START Study material

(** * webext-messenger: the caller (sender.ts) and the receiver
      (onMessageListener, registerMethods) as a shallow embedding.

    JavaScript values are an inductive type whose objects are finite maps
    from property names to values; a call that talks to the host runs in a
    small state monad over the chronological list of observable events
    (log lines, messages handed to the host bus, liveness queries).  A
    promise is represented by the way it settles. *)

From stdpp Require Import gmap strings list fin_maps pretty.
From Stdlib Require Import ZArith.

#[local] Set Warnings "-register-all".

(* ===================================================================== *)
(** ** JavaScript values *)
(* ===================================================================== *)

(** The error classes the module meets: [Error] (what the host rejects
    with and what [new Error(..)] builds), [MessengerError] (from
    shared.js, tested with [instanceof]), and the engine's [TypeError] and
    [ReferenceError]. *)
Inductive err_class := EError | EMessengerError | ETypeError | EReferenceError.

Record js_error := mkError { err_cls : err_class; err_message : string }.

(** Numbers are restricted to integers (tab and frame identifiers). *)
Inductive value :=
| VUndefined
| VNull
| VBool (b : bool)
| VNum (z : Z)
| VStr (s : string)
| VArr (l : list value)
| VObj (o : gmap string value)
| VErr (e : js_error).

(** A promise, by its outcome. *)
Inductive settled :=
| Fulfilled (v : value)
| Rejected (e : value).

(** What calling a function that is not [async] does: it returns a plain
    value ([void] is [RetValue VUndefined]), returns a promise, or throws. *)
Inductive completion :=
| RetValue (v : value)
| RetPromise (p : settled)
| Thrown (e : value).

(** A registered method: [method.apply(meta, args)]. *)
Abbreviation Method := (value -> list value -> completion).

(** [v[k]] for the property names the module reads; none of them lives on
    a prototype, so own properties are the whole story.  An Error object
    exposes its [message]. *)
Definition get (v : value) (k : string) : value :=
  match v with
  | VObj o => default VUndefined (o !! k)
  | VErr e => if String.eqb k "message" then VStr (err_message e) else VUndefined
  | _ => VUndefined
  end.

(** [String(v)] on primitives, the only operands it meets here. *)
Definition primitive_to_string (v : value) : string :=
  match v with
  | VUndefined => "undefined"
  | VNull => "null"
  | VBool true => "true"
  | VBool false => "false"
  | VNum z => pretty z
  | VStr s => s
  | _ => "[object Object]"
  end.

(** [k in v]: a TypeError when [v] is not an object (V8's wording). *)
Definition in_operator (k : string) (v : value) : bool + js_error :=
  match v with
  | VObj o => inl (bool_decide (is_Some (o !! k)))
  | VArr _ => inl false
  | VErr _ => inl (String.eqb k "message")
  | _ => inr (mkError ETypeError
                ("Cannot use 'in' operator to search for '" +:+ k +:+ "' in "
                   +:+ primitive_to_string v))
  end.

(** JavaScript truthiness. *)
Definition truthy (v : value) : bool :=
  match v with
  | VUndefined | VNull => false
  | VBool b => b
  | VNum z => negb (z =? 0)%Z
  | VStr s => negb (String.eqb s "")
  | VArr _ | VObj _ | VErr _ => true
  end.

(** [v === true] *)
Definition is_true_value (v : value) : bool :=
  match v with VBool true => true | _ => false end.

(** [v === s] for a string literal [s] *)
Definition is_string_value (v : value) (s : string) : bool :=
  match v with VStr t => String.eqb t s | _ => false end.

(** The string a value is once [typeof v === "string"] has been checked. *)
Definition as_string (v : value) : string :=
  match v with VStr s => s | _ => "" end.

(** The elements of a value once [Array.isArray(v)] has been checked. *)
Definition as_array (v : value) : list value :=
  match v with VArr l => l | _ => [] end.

END Study material
START Study material

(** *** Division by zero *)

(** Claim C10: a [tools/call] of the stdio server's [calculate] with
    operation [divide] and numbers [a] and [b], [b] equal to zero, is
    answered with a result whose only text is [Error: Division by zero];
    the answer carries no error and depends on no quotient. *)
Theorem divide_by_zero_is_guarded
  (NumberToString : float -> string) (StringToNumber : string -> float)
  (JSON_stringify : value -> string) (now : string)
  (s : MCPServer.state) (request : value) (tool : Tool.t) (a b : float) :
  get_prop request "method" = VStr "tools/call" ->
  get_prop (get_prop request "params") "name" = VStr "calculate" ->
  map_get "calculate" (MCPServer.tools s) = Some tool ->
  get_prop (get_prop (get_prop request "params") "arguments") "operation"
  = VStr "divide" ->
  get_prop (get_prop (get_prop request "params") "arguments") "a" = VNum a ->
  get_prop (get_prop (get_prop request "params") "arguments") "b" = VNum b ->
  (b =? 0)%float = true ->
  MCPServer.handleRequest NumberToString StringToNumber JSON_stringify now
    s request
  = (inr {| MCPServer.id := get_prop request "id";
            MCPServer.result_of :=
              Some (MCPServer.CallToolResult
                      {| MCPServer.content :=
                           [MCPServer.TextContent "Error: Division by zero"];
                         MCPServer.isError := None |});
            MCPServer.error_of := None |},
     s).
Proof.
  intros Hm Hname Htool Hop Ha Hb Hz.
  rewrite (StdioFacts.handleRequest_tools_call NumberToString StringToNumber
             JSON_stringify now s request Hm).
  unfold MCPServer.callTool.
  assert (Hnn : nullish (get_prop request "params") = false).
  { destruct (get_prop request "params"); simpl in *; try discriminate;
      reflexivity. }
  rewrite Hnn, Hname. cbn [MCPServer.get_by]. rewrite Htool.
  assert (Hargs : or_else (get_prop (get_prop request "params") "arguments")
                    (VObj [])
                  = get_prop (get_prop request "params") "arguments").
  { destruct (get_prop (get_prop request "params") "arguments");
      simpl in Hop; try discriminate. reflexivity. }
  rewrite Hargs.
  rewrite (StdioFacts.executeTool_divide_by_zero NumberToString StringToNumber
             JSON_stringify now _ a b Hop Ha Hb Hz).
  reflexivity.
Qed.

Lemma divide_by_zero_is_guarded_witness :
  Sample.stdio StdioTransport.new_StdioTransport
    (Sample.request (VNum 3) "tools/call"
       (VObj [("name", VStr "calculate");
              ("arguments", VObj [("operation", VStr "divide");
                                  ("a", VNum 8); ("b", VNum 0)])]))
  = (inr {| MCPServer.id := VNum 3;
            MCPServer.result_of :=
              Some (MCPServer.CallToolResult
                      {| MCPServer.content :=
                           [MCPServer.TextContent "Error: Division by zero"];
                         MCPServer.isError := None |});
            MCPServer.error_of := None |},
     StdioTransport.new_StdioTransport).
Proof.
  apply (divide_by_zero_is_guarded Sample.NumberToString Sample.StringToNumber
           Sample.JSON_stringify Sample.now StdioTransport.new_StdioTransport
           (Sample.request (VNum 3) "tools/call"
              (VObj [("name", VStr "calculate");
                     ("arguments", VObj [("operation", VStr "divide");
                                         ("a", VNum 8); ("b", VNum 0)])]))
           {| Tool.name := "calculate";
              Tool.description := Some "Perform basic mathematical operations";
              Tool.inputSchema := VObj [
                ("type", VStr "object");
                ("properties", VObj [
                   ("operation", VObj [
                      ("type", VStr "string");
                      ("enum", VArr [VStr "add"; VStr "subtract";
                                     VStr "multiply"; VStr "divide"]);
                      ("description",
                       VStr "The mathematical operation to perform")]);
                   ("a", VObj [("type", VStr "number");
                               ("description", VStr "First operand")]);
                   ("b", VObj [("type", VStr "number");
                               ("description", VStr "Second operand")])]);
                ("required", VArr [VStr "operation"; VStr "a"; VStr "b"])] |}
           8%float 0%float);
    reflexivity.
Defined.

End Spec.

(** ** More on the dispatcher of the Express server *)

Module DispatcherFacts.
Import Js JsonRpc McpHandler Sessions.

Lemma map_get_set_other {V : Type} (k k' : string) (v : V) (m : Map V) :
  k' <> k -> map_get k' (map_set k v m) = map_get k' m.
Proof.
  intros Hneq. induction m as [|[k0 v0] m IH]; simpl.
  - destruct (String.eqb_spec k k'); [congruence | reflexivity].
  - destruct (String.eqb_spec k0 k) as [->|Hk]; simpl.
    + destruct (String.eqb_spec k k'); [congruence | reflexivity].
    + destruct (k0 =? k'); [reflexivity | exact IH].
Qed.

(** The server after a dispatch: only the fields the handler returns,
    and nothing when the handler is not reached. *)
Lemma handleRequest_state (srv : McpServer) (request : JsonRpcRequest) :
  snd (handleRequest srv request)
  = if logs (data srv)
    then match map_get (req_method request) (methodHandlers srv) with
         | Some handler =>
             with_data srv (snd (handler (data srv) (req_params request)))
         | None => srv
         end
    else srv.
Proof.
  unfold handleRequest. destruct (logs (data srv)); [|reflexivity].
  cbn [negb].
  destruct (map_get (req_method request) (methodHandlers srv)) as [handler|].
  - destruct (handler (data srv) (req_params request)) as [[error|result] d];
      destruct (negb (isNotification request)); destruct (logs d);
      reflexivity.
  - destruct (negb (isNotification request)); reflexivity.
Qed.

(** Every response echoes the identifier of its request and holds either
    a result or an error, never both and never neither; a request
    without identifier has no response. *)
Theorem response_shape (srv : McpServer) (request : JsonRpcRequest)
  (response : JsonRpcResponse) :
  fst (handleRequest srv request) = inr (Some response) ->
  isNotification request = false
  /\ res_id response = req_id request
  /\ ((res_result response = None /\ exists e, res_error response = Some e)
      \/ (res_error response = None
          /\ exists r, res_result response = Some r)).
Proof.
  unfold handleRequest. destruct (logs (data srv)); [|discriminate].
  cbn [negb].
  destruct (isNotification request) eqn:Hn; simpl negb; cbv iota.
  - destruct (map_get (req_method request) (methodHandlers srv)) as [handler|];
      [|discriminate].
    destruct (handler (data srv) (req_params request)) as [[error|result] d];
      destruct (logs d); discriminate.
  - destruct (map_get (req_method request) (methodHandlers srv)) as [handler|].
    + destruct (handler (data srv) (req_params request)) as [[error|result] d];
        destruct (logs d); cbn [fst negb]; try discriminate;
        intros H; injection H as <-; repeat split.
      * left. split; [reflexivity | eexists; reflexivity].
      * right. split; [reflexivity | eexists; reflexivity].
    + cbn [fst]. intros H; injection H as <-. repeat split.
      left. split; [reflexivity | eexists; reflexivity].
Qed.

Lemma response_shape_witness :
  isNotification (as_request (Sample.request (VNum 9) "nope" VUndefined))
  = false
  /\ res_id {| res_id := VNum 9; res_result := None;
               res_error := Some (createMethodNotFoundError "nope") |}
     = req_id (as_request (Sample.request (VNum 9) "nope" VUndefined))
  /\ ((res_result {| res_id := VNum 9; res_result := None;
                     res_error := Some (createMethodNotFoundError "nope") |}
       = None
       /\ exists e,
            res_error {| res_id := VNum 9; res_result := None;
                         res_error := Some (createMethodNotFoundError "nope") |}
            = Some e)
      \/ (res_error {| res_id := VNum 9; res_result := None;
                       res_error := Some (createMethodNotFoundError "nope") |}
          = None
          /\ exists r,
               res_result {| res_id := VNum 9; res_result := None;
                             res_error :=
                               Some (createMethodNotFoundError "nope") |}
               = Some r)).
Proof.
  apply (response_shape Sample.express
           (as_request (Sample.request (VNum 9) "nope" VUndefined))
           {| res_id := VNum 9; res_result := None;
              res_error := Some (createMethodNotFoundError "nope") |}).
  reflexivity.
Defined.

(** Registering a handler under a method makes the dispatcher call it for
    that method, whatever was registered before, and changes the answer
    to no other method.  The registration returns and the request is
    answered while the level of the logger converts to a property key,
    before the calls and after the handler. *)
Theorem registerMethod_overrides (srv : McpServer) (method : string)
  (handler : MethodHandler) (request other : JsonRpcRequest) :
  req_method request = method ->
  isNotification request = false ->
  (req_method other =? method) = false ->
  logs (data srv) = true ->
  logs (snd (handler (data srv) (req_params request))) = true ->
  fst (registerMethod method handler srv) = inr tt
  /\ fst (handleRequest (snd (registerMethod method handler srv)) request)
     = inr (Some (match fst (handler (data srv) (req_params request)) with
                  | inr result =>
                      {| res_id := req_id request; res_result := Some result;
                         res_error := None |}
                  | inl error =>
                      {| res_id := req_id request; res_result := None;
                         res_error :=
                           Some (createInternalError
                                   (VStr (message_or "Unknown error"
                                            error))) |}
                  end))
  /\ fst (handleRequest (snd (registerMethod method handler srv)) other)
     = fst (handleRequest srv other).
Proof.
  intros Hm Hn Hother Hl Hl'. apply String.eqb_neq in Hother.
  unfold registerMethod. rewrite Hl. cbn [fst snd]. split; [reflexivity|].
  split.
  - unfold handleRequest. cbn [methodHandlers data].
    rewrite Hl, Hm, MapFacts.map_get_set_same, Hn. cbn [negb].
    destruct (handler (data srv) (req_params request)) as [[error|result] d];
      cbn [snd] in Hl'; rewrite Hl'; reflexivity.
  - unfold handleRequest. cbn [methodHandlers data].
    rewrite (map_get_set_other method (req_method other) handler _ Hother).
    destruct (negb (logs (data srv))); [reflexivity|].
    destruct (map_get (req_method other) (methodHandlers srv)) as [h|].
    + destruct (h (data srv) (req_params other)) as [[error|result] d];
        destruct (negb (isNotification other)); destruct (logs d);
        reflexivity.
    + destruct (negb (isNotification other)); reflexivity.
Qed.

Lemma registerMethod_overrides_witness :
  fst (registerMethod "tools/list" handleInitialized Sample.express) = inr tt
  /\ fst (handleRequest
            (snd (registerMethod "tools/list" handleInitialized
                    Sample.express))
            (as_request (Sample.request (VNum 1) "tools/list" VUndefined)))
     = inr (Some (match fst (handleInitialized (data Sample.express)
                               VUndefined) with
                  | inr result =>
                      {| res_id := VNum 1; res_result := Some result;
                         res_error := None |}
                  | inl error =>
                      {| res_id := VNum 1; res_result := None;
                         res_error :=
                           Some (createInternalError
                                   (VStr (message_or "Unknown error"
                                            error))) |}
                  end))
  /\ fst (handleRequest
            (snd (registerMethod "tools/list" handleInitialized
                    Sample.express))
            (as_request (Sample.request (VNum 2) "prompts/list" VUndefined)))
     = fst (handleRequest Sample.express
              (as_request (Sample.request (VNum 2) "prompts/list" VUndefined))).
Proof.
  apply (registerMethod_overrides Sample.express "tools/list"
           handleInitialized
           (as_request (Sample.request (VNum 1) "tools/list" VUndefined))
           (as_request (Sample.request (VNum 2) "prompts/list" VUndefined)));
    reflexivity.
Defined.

END Study material

Work instructions: Taking the lines above, repeat exactly those from the line that contains "(** * webext-messenger: the" through the line that contains "a prototype, so", and both of those lines as well. Include nothing else.

Response to this task:
(** * webext-messenger: the caller (sender.ts) and the receiver
      (onMessageListener, registerMethods) as a shallow embedding.

    JavaScript values are an inductive type whose objects are finite maps
    from property names to values; a call that talks to the host runs in a
    small state monad over the chronological list of observable events
    (log lines, messages handed to the host bus, liveness queries).  A
    promise is represented by the way it settles. *)

From stdpp Require Import gmap strings list fin_maps pretty.
From Stdlib Require Import ZArith.

#[local] Set Warnings "-register-all".

(* ===================================================================== *)
(** ** JavaScript values *)
(* ===================================================================== *)

(** The error classes the module meets: [Error] (what the host rejects
    with and what [new Error(..)] builds), [MessengerError] (from
    shared.js, tested with [instanceof]), and the engine's [TypeError] and
    [ReferenceError]. *)
Inductive err_class := EError | EMessengerError | ETypeError | EReferenceError.

Record js_error := mkError { err_cls : err_class; err_message : string }.

(** Numbers are restricted to integers (tab and frame identifiers). *)
Inductive value :=
| VUndefined
| VNull
| VBool (b : bool)
| VNum (z : Z)
| VStr (s : string)
| VArr (l : list value)
| VObj (o : gmap string value)
| VErr (e : js_error).

(** A promise, by its outcome. *)
Inductive settled :=
| Fulfilled (v : value)
| Rejected (e : value).

(** What calling a function that is not [async] does: it returns a plain
    value ([void] is [RetValue VUndefined]), returns a promise, or throws. *)
Inductive completion :=
| RetValue (v : value)
| RetPromise (p : settled)
| Thrown (e : value).

(** A registered method: [method.apply(meta, args)]. *)
Abbreviation Method := (value -> list value -> completion).

(** [v[k]] for the property names the module reads; none of them lives on
    a prototype, so own properties are the whole story.  An Error object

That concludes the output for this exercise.